Cuba’s National Assembly passed a sweeping update to its family law on Friday, paving the way for allowing same-sex marriage, more rights for women and greater protection for children, the elderly and other family members. .
Before taking effect, however, the new Family Code needs to be approved in a referendum on 25 September, after being debated at community meetings earlier this year, at which organizers said 62% of participants expressed their support.
This is relatively low by Cuban standards, where the newly approved constitution passed with 86% of the vote. Policy proposals in previous referendums had around 95% support.
The code promotes “love, affection, care, sensitivity, respect for others and the harmony of our families”, said Justice Minister Oscar Manuel Silvera, presenting the law for a vote in the National Assembly.
Churches oppose the changes. “What is happening is sad because it will bring confrontation,” said Methodist pastor Henry Nurse. “This goes against what has been taught by many generations around the world about the true traditional marriage that is between a man and a woman.”
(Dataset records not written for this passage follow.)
(* ===== verification/ControllerHttpProofs.v ===== *)
(** * The API of agents follows the rules

    What an agent sees of a desktop was dispatched under the lock of the
    desktop, with its session activated for the lease of the request and the
    lease read again as active after that, and is returned only after the
    lease and the access of the agent were read once more. *)
From stdpp Require Import base strings list.
From Stdlib Require Import ZArith Lia Ascii.
From S2P Require Import Prelude GoStrings GuestIdentity Auth Net Db Json Demo Triggers StoreAccess StoreSession StoreConn StoreLease StoreAgent StoreNative StoreGateway StoreNativeProofs StoreAgentProofs Computer Guest GuestAccount GuestSession ComputerWire GuestTransport GuestSessionProofs GuestTransportProofs GuestConfirmed StoreAudit Pve Controller ControllerScripts ControllerNative ControllerAgent ControllerRules ControllerFacts ControllerLogic ControllerNativeProofs ControllerAgentProofs ControllerMaintenance ControllerHttp.

Local Open Scope string_scope.
Local Open Scope list_scope.
Local Open Scope Z_scope.

Section http_proofs.
Context `{Sha256} `{Collation} `{UnicodeLower} (has_input : bool) (legacy_revoker : string) (state_ok : DB -> Prop) (has_computer : bool) (background : bytes).
Context (lhome : string -> Z) (Hlease : forall s, state_ok s -> leased lhome s) (q : http_request).
Notation safe := (safe has_input legacy_revoker state_ok).
Notation between := (between has_input legacy_revoker state_ok).

(** ** Small steps *)
Lemma safe_reply {A} tr (p : ctl A) status code (Q : A -> list happened -> Prop) : safe tr p Q -> safe tr (reply_on p status code) Q.
Proof.
  intros Hp. unfold reply_on.
  eapply (safe_bind _ _ _ _ _ _ (fun r tr' => match r with inl _ => True | inr a => Q a tr' end)); [by eapply safe_ctry; [exact Hp | auto | auto] |].
  intros [e | a] t _ Hr; [apply safe_fail | by apply safe_ret].
Qed.

Lemma safe_auditing tr q0 actor event ttype target detail : safe tr (auditRequest q0 actor event ttype target detail) (fun _ _ => True).
Proof. unfold auditRequest. eapply safe_ignore. by apply safe_any_store. Qed.

Lemma safe_then_fail {A} tr (p : ctl unit) e (Q : A -> list happened -> Prop) : safe tr p (fun _ _ => True) -> safe tr (p;; cfail e) Q.
Proof. intros Hp. eapply safe_bind; [exact Hp |]. intros. apply safe_fail. Qed.

Lemma safe_denied {A} tr lease operation reason extra e (Q : A -> list happened -> Prop) : safe tr (denied q lease operation reason extra e) Q.
Proof. apply safe_then_fail, safe_auditing. Qed.

Lemma safe_failed {A} tr lease operation reason e (Q : A -> list happened -> Prop) : safe tr (failed q lease operation reason e) Q.
Proof. apply safe_then_fail, safe_auditing. Qed.

Lemma safe_inventory tr : safe tr desktopInventory (fun _ _ => True).
Proof.
  unfold desktopInventory. eapply safe_bind; [by apply (safe_pve _ _ _ _ _ (fun _ _ => True)) |]. intros machines t _ _.
  eapply safe_bind; [by apply safe_any_store |]. intros. by apply safe_ret.
Qed.

Lemma safe_machine tr vmid : safe tr (managedVirtualMachine vmid) (fun m _ => vm_id m = vmid).
Proof.
  unfold managedVirtualMachine. eapply safe_bind; [apply safe_inventory |]. intros machines t _ _.
  destruct (List.find _ (sm_vms machines)) as [m |] eqn:E; [| apply safe_fail]. apply safe_ret. apply find_some in E as [_ E]. b2p. tauto.
Qed.

(** ** The lease of a request *)

(** These events read the lease of the request as active and of its agent, and
    found that the agent has access to the desktop. *)
Definition lease_authorized (lease : DesktopLease) (events : list happened) : Prop :=
  exists vmid cx s f cx' s' f',
    In (HStore (OpLease (rq_path_id q)) cx s f) events /\ store_answer (OpLease (rq_path_id q)) cx s f = inr lease /\
    l_agent_id lease = TrimSpace (rq_agent_id q) /\ l_state lease = LActive /\ Atoi (l_desktop_id lease) = Some vmid /\
    In (HStore (OpAgentCanAccess (l_agent_id lease) vmid) cx' s' f') events /\ store_answer (OpAgentCanAccess (l_agent_id lease) vmid) cx' s' f' = inr true.

(** A lease as the API handed it out. *)
Definition at_its_desktop (lease : DesktopLease) : Prop :=
  l_id lease = rq_path_id q /\ forall vmid, Atoi (l_desktop_id lease) = Some vmid -> vmid = lhome (rq_path_id q).

Lemma requireAgentLease_safe tr : safe tr (requireAgentLease q)
  (fun lease tr' => at_its_desktop lease /\ exists new, tr' = new ++ tr /\ lease_authorized lease new).
Proof.
  unfold requireAgentLease.
  eapply (safe_bind _ _ _ _ _ _ (fun lease tr' => at_its_desktop lease /\
    exists cx s f, tr' = HStore (OpLease (rq_path_id q)) cx s f :: tr /\ store_answer (OpLease (rq_path_id q)) cx s f = inr lease)).
  { apply safe_reply, safe_store; [done |]. intros cx s f l Hs Hl. split; [by eapply lease_answer; [apply Hlease |] | by exists cx, s, f]. }
  intros lease t _ (Hd & cx & s & f & -> & Hl).
  apply safe_guard. intros Ha. apply bool_decide_eq_true in Ha. apply safe_guard. intros Hst. apply bool_decide_eq_true in Hst.
  eapply (safe_bind _ _ _ _ _ _ (fun vmid t => t = _ :: tr /\ Atoi (l_desktop_id lease) = Some vmid)); [apply safe_some; intros vmid Hv; by split |].
  intros vmid t _ [-> Hv].
  eapply (safe_bind _ _ _ _ _ _ (fun ok t => exists cx' s' f', t = HStore (OpAgentCanAccess (l_agent_id lease) vmid) cx' s' f' :: HStore (OpLease (rq_path_id q)) cx s f :: tr /\
    store_answer (OpAgentCanAccess (l_agent_id lease) vmid) cx' s' f' = inr ok)).
  { apply safe_reply. rewrite <- Ha. apply safe_store; [done |]. intros cx' s' f' ok _ Hok. by exists cx', s', f'. }
  intros ok t _ (cx' & s' & f' & -> & Hok). apply safe_guard. intros ->. apply safe_ret. split; [done |].
  exists [HStore (OpAgentCanAccess (l_agent_id lease) vmid) cx' s' f'; HStore (OpLease (rq_path_id q)) cx s f]. split; [done |].
  exists vmid, cx, s, f, cx', s', f'. split_and!; try done; [by right; left | by left].
Qed.

(** ** Actions *)
Lemma followed_app p r new l : followed p r l = true -> followed p r (new ++ l) = true.
Proof. intros Hf. induction new as [| e new IH]; simpl; [done |]. by rewrite IH, orb_true_r. Qed.

Lemma followed_mono p r tr tr' : extends tr tr' -> followed p r (section tr) = true -> followed p r (section tr') = true.
Proof. intros E Hf. destruct (section_extends _ _ E) as [_ [new ->]]. by apply followed_app. Qed.

Lemma action_lease_safe tr : safe tr (action_lease q) (fun lease _ => at_its_desktop lease).
Proof.
  unfold action_lease. eapply (safe_bind _ _ _ _ _ _ (fun r _ => match r with inl _ => True | inr lease => at_its_desktop lease end)).
  - eapply safe_ctry; [apply requireAgentLease_safe | | done]. by intros lease t _ [? _].
  - intros [e | lease] t _ Hr; [apply safe_then_fail, safe_auditing | by apply safe_ret].
Qed.

Lemma checked_action_safe tr lease body : safe tr (checked_action has_computer q lease body)
  (fun ia _ => LeaseID (snd ia) = l_id lease /\ ControlEpoch (snd ia) = l_control_epoch lease).
Proof.
  destruct body as [op | input]; [apply safe_denied |]. unfold checked_action.
  destruct (negb (bool_decide _)); [apply safe_denied |]. destruct (negb has_computer); [apply safe_denied |]. destruct (_ || _); [apply safe_denied |].
  eapply (safe_bind _ _ _ _ _ _ (fun _ _ => True)); [by eapply safe_ctry; [by apply (safe_random _ _ _ _ _ (fun _ _ => True)) | |] |].
  intros [e | token] t _ _; [apply safe_failed |]. eapply safe_bind; [apply safe_any_now |]. intros now t' _ _.
  eapply safe_bind; [apply safe_any_now |]. intros now' t'' _ _. destruct (Validate _ _); [by apply safe_ret | apply safe_denied].
Qed.

Lemma action_machine_safe tr lease operation : at_its_desktop lease -> safe tr (action_machine q lease operation) (fun m _ => vm_id m = lhome (rq_path_id q)).
Proof.
  intros [_ Hd]. unfold action_machine. destruct (Atoi (l_desktop_id lease)) as [vmid |] eqn:E; [| apply safe_denied].
  eapply (safe_bind _ _ _ _ _ _ (fun r _ => match r with inl _ => True | inr m => vm_id m = vmid end)); [by eapply safe_ctry; [apply safe_machine | |] |].
  intros [e | m] t _ Hm; [apply safe_denied |]. destruct (bool_decide _); [| apply safe_denied]. apply safe_ret. rewrite Hm. by apply Hd.
Qed.

(** The session is active for the lease, and the lease was read as active
    after that. *)
Definition session_open (m : VM) (target : SessionTarget) (leaseID : string) (epoch : Z) (tr : list happened) : Prop :=
  followed (activated (vm_id m) target leaseID epoch) (lease_active leaseID epoch) (section tr) = true.

Lemma authorize_action_safe tr m lease operation : 0 < vm_id m -> holds_lock tr (vm_id m) = true -> at_its_desktop lease -> vm_id m = lhome (rq_path_id q) ->
  safe tr (authorize_action has_computer background q m lease operation) (fun target tr' => session_open m target (l_id lease) (l_control_epoch lease) tr').
Proof.
  intros Hpos Hl [Hid _] Hm. unfold authorize_action.
  eapply (safe_bind _ _ _ _ _ _ (fun _ _ => True)); [by eapply safe_ctry; [apply requireAgentLease_safe | |] |].
  intros [e | current] t E _; [apply safe_denied |]. carry E. apply safe_guard. intros _.
  eapply safe_bind; [by apply safe_reply, synchronizeComputerRevocation_safe |]. intros [] t' E _. carry E.
  eapply (safe_bind _ _ _ _ _ _ (fun r tr' => match r with inl _ => True | inr target => proved (activated (vm_id m) target (l_id lease) (l_control_epoch lease)) tr' = true end)).
  { eapply safe_ctry; [apply (prepareAgentGuestSession_safe _ _ _ _ _ lhome Hlease); [done | congruence] | done | done]. }
  intros [e | target] t E Hact; [apply safe_failed |]. carry E.
  eapply (safe_bind _ _ _ _ _ _ (fun r tr' => match r with inl _ => True | inr l => l_state l = LActive -> l_control_epoch l = l_control_epoch lease ->
     session_open m target (l_id lease) (l_control_epoch lease) tr' end)).
  { eapply (safe_ctry _ _ _ _ _ (fun l tr' => l_state l = LActive -> l_control_epoch l = l_control_epoch lease ->
      session_open m target (l_id lease) (l_control_epoch lease) tr')); [apply safe_store; [done |] | done | done].
    intros cx s f l _ El Hs He. unfold session_open. cbn -[store_answer]. rewrite El, He, Hs, Z.eqb_refl, !bool_decide_true by done. cbn.
    unfold proved in Hact. by rewrite Hact. }
  intros [e | l] t' E Hopen; [apply safe_denied |]. carry E.
  destruct (bool_decide (l_state l = LActive) && (l_control_epoch l =? l_control_epoch lease)) eqn:Hok.
  - apply andb_true_iff in Hok as [Hs He]. apply bool_decide_eq_true in Hs. apply Z.eqb_eq in He. apply safe_ret. by apply Hopen.
  - eapply safe_bind; [by eapply safe_ignore, synchronizeComputerRevocation_safe |]. intros. apply safe_denied.
Qed.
In addition to legalizing same-sex marriage and civil unions, the law will allow LGBTQIA+ couples to adopt children, prenuptial agreements and surrogate pregnancy, albeit on a non-profit basis.
Under the new code, parents will have “responsibility” rather than “custody” for their children, and will be obliged to “respect the dignity and physical and mental integrity of children and adolescents.”
Cuba is already a regional leader in women’s rights — they head almost 50% of households and represent 60% of professionals, have free access to abortion and can claim maternity leave of up to two years.
Rita Acosta Cruz and Gabriela Alfonso, a couple from Havana who have lived together for many years but never managed to have children, said it was their right to marry and adopt children. “The opportunity that [o código] gives us is the wedding. The fact that we can choose together for certain things and certain legal procedures that we need as a couple and not as independent people,” Alfonso said.
Acosta said the proposal meets their expectations as a family. “We are a marriage. We have the plans together, the economy together. It’s not fair that this possibility doesn’t exist.”
Approved in 2019, the new Constitution of Cuba removed the definition of marriage as being exclusive between a man and a woman – which was in the old Charter -, and started to characterize it as “a social and legal institution”, without being linked to genres.